=== SUPPLIED MATERIAL ===
- Opening Delimiter -

(** A core changes only itself. *)
Lemma core_step_other c f st st' c' :
  core_step c f st = Some st' → c' ≠ c → cores st' c' = cores st c'.
Proof.
  intros E Hne. revert E.
  assert (∀ k st0, cores (set_core c k st0) c' = cores st0 c') as Hset.
  { intros k st0. simpl. by rewrite fn_lookup_insert_ne. }
  assert (∀ p st0, cores (go_to c p st0) c' = cores st0 c') as Hgo by (intros; apply Hset).
  assert (∀ g st0, cores (set_pc c g st0) c' = cores st0 c') as Hpc by (intros; apply Hset).
  unfold core_step, boot_step, client_step, up_step, down_step, idle_step, stop, yield, go, sem_lock,
    switch_to, save_context, delete_tcb, next.
  repeat case_match; intros E; try done;
    repeat (apply bind_Some in E as (? & ? & E)); repeat case_match; simplify_eq;
    rewrite ?Hgo, ?Hpc; done.
Qed.

(** A schedule: the core that takes each step, and what its thread calls if the
    core is in a thread's own code. *)
Fixpoint run_sched (l : list (nat * call)) (st : state) : option state :=
  match l with
  | [] => Some st
  | (c, f) :: l => st' ← core_step c f st; run_sched l st'
  end.

(** The steps of core [c] in a schedule. *)
Definition steps_of (c : nat) (l : list (nat * call)) : nat := length (filter (λ e, e.1 = c) l).

(** A critical section ends when its core has taken enough steps, whatever the
    other cores do in between. *)
Lemma section_ends start c s l : ∀ st g,
  inv start st → (c < kMaxCores)%nat → section (cores st c) = Some (s, g) →
  Forall (λ e, e.1 < kMaxCores)%nat l → (rank (at_ (cores st c)) ≤ steps_of c l)%nat →
  ∃ n st', run_sched (take n l) st = Some st' ∧ lock_ (sems st' s) = false.
Proof.
  unfold steps_of. induction l as [|[c' f] l IH]; intros st g Hinv Hc Hs Hl Hrank.
  { destruct (at_ (cores st c)); simpl in Hrank; lia. }
  apply Forall_cons in Hl as [Hc' Hl]. simpl in Hc'.
  destruct (inv_progress start st c' f Hinv Hc') as (st1 & E1 & Hinv1).
  assert (∀ g', section (cores st1 c) = Some (s, g') →
    (rank (at_ (cores st1 c)) ≤ length (filter (λ e, e.1 = c) l))%nat →
    ∃ n st', run_sched (take n ((c', f) :: l)) st = Some st' ∧ lock_ (sems st' s) = false) as Hgo.
  { intros g' Hs' Hr. destruct (IH st1 g' Hinv1 Hc Hs' Hl Hr) as (n & st' & E & Hf).
    exists (S n), st'. split; [|done]. simpl. by rewrite E1. }
  destruct (decide (c' = c)) as [->|Hne].
  - rewrite filter_cons_True in Hrank by done. simpl in Hrank.
    destruct (section_step start st c f st1 s g Hinv Hc Hs E1) as [Hf|[[g' Hs'] Hlt]].
    + exists 1%nat, st1. split; [|done]. simpl. by rewrite E1.
    + apply (Hgo g' Hs'). lia.
  - rewrite filter_cons_False in Hrank by done.
    pose proof (core_step_other c' f st st1 c E1 ltac:(congruence)) as Hcs.
    rewrite <- Hcs in Hs, Hrank. by apply (Hgo g).
Qed.
(* ===== verification/ThreadTests.v ===== *)
(** * The test programs about threads

    tests/hello.cpp, tests/multithreading.cpp and tests/yield.cpp, and the main() of
    a kernel without a test, as programs on the kernel: what they print, whatever
    the interleaving of the cores.  Each proof is an invariant of the threads of the
    specification. *)

From stdpp Require Import relations.
From S2P Require Import Program Prelude Sched ThreadSpec ThreadSim ThreadProgress TestUtil.

#[local] Open Scope Z_scope.

(** Schedules for the witnesses: [n] cores take turns for [k] steps, and the
    allocator always finds a new place. *)
Definition turns (n k : nat) : list (nat * tcb) :=
  (λ i, (Nat.modulo i n, 8 + i)%nat) <$> seq 0 k.

(** ** main() of src/main.cpp *)

Module DefaultMain.

(** It returns at once. *)
Definition main_code (l : unit) : instr unit unit := CallStop.

#[export] Instance kernel_alone : Program := {|
  Program.vars := unit; Program.label := unit; Program.code := main_code;
  Program.main := tt; Program.vars0 := tt;
  Program.count0 := λ _, 0; Program.count0_nonneg := λ _, Z.le_refl 0;
|}.

Definition threads_left (a : @spec kernel_alone) : Z :=
  weigh (λ _, 1) (pool a) + 2 * unstarted (sstarted a).

(** Without a test the kernel prints nothing, no core faults, and the cores end up
    looking for threads. *)
Theorem default_main_idles b ps :
  rtc (program_step b) program_booted ps →
  (∀ c x, (c < kMaxCores)%nat → is_Some (prog_core_step b c x ps)) ∧
  out ps = [] ∧ sn (busy_step b) ps.
Proof.
  intros Hr. set (I := λ a : @spec kernel_alone, sout a = []).
  assert (∀ t a a', thread_step t a a' → I a → I a') as HI by (by intros t a a' []).
  destruct (program_invariant I eq_refl ltac:(done) HI b ps Hr) as (a & Ho & _ & <- & Hf & _).
  split; [|split; [done|]].
  - intros c x Hc. apply not_eq_None_Some. by intros (t & l & _ & Hu)%Hf.
  - apply (program_ends I eq_refl ltac:(done) HI threads_left); [|..|done].
    + intros a' _. pose proof (weigh_nonneg (λ _ : unit, 1) ltac:(done) (pool a')).
      unfold threads_left. destruct (sstarted a'); simpl; lia.
    + intros m v x o t Ht _. unfold threads_left. simpl. rewrite weigh_new by done. lia.
    + intros t a1 a2 Hs _. unfold threads_left. destruct Hs; simpl in *; try done.
      rewrite (weigh_delete _ m t l) by done. lia.
Qed.
End DefaultMain.

(** ** tests/hello.cpp *)

Module Hello.

Inductive where_ := Greeting | Ending (d : verdict).
(** X4.  A command whose method the router has no case for is forwarded to
    the browser peer once and verbatim: the envelope carries the command's
    method, params and session id under the next browser correlation id, a
    pending entry with the agent's client id and a 30 s deadline is
    recorded, and nothing is sent to the agent yet. *)
Theorem unrouted_command_is_forwarded_verbatim (hash : string → string)
    (ws : Socket) (clientId : string) (ext : Socket) (command : CDPCommand)
    (r : Room) :
  tag_of ws r = Some (TagMcp clientId) →
  getExtensionWebSocket r = Some ext →
  socket_open ext r = true →
  cmd_method command ∉ router_methods →
  let id := messageId r + 1 in
  let out := step hash (In_message ws (Some (FromMcp command))) r in
  out.2 = [Send ext (W_forwardCDPCommand id (cmd_method command)
                       (cmd_params command) (cmd_sessionId command))]
  ∧ messageId out.1 = id
  ∧ JsMap.get id (pendingRequests out.1) =
      Some {| pr_mcpClientId := clientId; pr_timeout := 30000; pr_ws := ws;
              pr_command := command |}
  ∧ (∀ id', id' ≠ id →
       JsMap.get id' (pendingRequests out.1) = JsMap.get id' (pendingRequests r))
  ∧ connectedTargets out.1 = connectedTargets r
  ∧ peers out.1 = peers r.
Proof.
  intros Htag Hext Hopen Hm. cbn zeta.
  rewrite (step_forward hash ws clientId ext command r Htag Hext Hopen Hm).
  cbn. split_and!; try done.
  - apply JsMapFacts.get_set_eq.
  - intros id' Hne. by apply JsMapFacts.get_set_ne.
Qed.

Lemma unrouted_command_is_forwarded_verbatim_witness :
  (step toy_hash (In_message 2%nat (Some (FromMcp (forwarded 10 "Page.enable"))))
     room_two_agents).2 =
    [Send 1%nat (W_forwardCDPCommand 1 "Page.enable" None (Some "s1"))].
Proof.
  refine (proj1 (unrouted_command_is_forwarded_verbatim toy_hash 2%nat "a" 1%nat
                   (forwarded 10 "Page.enable") room_two_agents
                   eq_refl eq_refl eq_refl _)).
  intros Hin. revert Hin. refine (bool_decide_unpack _ _). vm_compute. exact I.
Defined.

Lemma step_browser_reply hash ext id p result r :
  tag_of ext r = Some TagExtension →
  JsMap.get id (pendingRequests r) = Some p →
  cmd_method (pr_command p) ∉ router_methods →
  socket_open (pr_ws p) r = true →
  step hash (In_message ext
               (Some (FromExtension (ExtensionResponseMessage id result None)))) r =
    (set_pendingRequests (JsMap.delete id (pendingRequests r)) r,
     [SettleExt id p (Ok result);
      Send (pr_ws p)
        (W_response (cmd_id (pr_command p)) (cmd_sessionId (pr_command p))
           (R_remote result))]).
Proof.
  intros Htag Hget Hm Hopen. cbn [step].
  assert (Hh : webSocketMessage ext
                 (Some (FromExtension (ExtensionResponseMessage id result None))) r =
               (Ok tt, set_pendingRequests (JsMap.delete id (pendingRequests r)) r,
                [SettleExt id p (Ok result)])).
  { unfold webSocketMessage, bind at 1, gets at 1. rewrite Htag.
    cbn [handleExtensionMessage]. unfold bind at 1, gets at 1. by rewrite Hget. }
  unfold run. rewrite Hh. cbn [for_each reaction]. unfold bind, resumeMcp, try_catch.
  by rewrite replyToMcp_plain.
Qed.

Lemma step_browser_error hash ext id p result e r :
  tag_of ext r = Some TagExtension →
  JsMap.get id (pendingRequests r) = Some p →
  e ≠ "" →
  socket_open (pr_ws p) r = true →
  step hash (In_message ext
               (Some (FromExtension (ExtensionResponseMessage id result (Some e))))) r =
    (set_pendingRequests (JsMap.delete id (pendingRequests r)) r,
     [SettleExt id p (Throw e);
      Send (pr_ws p)
        (W_error (cmd_id (pr_command p)) (cmd_sessionId (pr_command p)) e)]).
Proof.
  intros Htag Hget He Hopen. cbn [step].
  assert (Hh : webSocketMessage ext
                 (Some (FromExtension (ExtensionResponseMessage id result (Some e)))) r =
               (Ok tt, set_pendingRequests (JsMap.delete id (pendingRequests r)) r,
                [SettleExt id p (Throw e)])).
  { unfold webSocketMessage, bind at 1, gets at 1. rewrite Htag.
    cbn [handleExtensionMessage]. unfold bind at 1, gets at 1. rewrite Hget.
    by rewrite (truthy_string_Some e He). }
  unfold run. rewrite Hh. cbn [for_each reaction].
  unfold bind, resumeMcp, try_catch, throw, replyErrorToMcp.
  by rewrite ws_send_open.
Qed.

Lemma step_browser_timeout hash id p r :
  JsMap.get id (pendingRequests r) = Some p →
  socket_open (pr_ws p) r = true →
  let e := "Extension request timeout after " +:+ pretty (pr_timeout p)
             +:+ "ms: " +:+ cmd_method (pr_command p) in
  step hash (In_extensionTimeout id) r =
    (set_pendingRequests (JsMap.delete id (pendingRequests r)) r,
     [SettleExt id p (Throw e);
      Send (pr_ws p)
        (W_error (cmd_id (pr_command p)) (cmd_sessionId (pr_command p)) e)]).
Proof.
  intros Hget Hopen e. cbn [step].
  assert (Hh : extensionTimeout id r =
               (Ok tt, set_pendingRequests (JsMap.delete id (pendingRequests r)) r,
                [SettleExt id p (Throw e)])).
  { unfold extensionTimeout, bind at 1, gets at 1. by rewrite Hget. }
  unfold run. rewrite Hh. cbn [for_each reaction].
  unfold bind, resumeMcp, try_catch, throw, replyErrorToMcp.
  by rewrite ws_send_open.
Qed.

- Closing Delimiter -

Out of the material above, gather each line where "DefaultMain" appears.

=== TASK RESULT ===
Module DefaultMain.
End DefaultMain.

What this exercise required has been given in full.